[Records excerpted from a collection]
*** Begin section ***

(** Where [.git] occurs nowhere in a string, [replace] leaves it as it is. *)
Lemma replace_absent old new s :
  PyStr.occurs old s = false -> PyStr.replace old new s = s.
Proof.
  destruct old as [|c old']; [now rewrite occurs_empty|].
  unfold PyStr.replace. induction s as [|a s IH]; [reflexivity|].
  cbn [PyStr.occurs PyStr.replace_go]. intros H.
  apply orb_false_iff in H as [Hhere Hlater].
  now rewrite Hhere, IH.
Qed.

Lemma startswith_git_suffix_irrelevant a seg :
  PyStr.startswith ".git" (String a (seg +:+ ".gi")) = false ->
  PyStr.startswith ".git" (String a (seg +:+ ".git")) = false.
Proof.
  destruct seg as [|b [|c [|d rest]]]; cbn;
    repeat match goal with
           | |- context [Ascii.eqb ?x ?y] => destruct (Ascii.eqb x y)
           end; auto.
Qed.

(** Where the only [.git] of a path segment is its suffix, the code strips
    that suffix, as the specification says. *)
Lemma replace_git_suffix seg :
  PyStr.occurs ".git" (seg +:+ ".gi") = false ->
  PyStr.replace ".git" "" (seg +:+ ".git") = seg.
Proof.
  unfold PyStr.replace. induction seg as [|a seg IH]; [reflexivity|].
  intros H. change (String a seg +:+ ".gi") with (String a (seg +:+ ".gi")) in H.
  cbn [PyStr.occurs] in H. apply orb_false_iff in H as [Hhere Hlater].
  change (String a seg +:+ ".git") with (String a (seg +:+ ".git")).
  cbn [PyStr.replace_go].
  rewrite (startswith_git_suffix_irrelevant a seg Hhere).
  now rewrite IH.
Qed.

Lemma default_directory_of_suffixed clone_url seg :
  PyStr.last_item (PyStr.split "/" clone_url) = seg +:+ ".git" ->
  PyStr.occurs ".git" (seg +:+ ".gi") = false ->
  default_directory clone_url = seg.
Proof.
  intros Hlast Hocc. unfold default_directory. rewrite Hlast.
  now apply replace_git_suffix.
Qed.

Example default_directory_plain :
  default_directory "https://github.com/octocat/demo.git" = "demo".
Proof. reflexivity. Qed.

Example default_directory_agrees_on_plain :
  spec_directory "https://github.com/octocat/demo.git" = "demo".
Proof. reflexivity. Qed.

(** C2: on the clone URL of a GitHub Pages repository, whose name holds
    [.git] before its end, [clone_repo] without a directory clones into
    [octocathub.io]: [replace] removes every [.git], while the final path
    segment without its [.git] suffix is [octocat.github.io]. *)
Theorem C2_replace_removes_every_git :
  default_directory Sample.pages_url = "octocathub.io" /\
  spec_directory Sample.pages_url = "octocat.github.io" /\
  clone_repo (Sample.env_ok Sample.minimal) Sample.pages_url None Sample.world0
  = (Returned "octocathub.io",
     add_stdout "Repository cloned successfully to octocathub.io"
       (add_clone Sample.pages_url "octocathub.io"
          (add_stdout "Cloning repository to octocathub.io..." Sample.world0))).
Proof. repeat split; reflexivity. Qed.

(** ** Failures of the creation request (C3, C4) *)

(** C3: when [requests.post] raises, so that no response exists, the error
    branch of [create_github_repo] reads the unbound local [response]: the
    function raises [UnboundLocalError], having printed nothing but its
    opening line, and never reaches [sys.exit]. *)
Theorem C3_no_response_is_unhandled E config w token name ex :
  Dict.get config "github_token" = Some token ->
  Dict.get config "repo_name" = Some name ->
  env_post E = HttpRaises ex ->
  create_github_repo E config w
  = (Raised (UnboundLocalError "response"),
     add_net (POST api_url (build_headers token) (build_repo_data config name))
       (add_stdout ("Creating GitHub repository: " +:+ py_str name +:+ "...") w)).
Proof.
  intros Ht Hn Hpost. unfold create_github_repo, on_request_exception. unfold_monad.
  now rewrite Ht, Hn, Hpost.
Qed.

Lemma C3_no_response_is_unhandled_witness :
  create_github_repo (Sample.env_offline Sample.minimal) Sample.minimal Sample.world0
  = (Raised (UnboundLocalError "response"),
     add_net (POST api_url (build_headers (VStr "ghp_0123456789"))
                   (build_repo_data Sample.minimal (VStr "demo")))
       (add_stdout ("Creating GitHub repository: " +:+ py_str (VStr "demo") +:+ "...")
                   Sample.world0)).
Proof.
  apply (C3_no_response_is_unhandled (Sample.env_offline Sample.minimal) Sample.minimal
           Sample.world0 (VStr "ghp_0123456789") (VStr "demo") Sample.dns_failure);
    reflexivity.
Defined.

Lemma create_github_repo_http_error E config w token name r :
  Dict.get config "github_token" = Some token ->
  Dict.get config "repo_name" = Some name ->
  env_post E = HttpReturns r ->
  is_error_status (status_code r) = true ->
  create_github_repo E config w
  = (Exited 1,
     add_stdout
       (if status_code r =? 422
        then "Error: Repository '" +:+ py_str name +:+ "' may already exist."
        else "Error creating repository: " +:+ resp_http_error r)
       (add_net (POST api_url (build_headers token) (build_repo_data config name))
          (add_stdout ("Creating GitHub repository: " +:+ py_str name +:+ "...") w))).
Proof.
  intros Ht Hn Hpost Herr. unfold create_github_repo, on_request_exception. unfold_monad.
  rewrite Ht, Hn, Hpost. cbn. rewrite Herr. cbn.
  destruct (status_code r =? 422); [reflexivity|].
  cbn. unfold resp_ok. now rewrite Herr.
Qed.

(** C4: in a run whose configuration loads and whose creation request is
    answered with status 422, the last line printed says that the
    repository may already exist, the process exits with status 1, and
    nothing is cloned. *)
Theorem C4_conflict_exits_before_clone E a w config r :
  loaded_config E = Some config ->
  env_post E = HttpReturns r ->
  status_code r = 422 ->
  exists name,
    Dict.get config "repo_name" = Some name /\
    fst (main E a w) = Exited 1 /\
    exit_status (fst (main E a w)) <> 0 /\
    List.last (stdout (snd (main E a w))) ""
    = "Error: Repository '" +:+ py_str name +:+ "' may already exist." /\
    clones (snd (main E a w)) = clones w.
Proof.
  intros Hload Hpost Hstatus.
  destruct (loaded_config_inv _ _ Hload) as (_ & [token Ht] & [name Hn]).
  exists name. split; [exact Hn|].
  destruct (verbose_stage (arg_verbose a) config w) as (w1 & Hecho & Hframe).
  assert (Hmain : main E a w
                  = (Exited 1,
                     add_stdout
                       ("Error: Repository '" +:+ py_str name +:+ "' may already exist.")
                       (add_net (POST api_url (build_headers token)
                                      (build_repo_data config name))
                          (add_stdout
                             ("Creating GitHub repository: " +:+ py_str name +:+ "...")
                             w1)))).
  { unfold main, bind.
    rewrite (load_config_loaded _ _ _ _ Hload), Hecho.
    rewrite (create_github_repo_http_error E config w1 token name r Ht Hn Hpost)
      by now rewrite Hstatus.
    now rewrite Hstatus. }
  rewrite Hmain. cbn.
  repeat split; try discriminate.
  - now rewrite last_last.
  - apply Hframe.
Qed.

*** End section ***

### [Aim of the task]
Beginning with the line that holds "rewrite Hmain. cbn.", copy the entries exactly to their last line, and leave out every earlier line.

### [Exercise output]
  rewrite Hmain. cbn.
  repeat split; try discriminate.
  - now rewrite last_last.
  - apply Hframe.
Qed.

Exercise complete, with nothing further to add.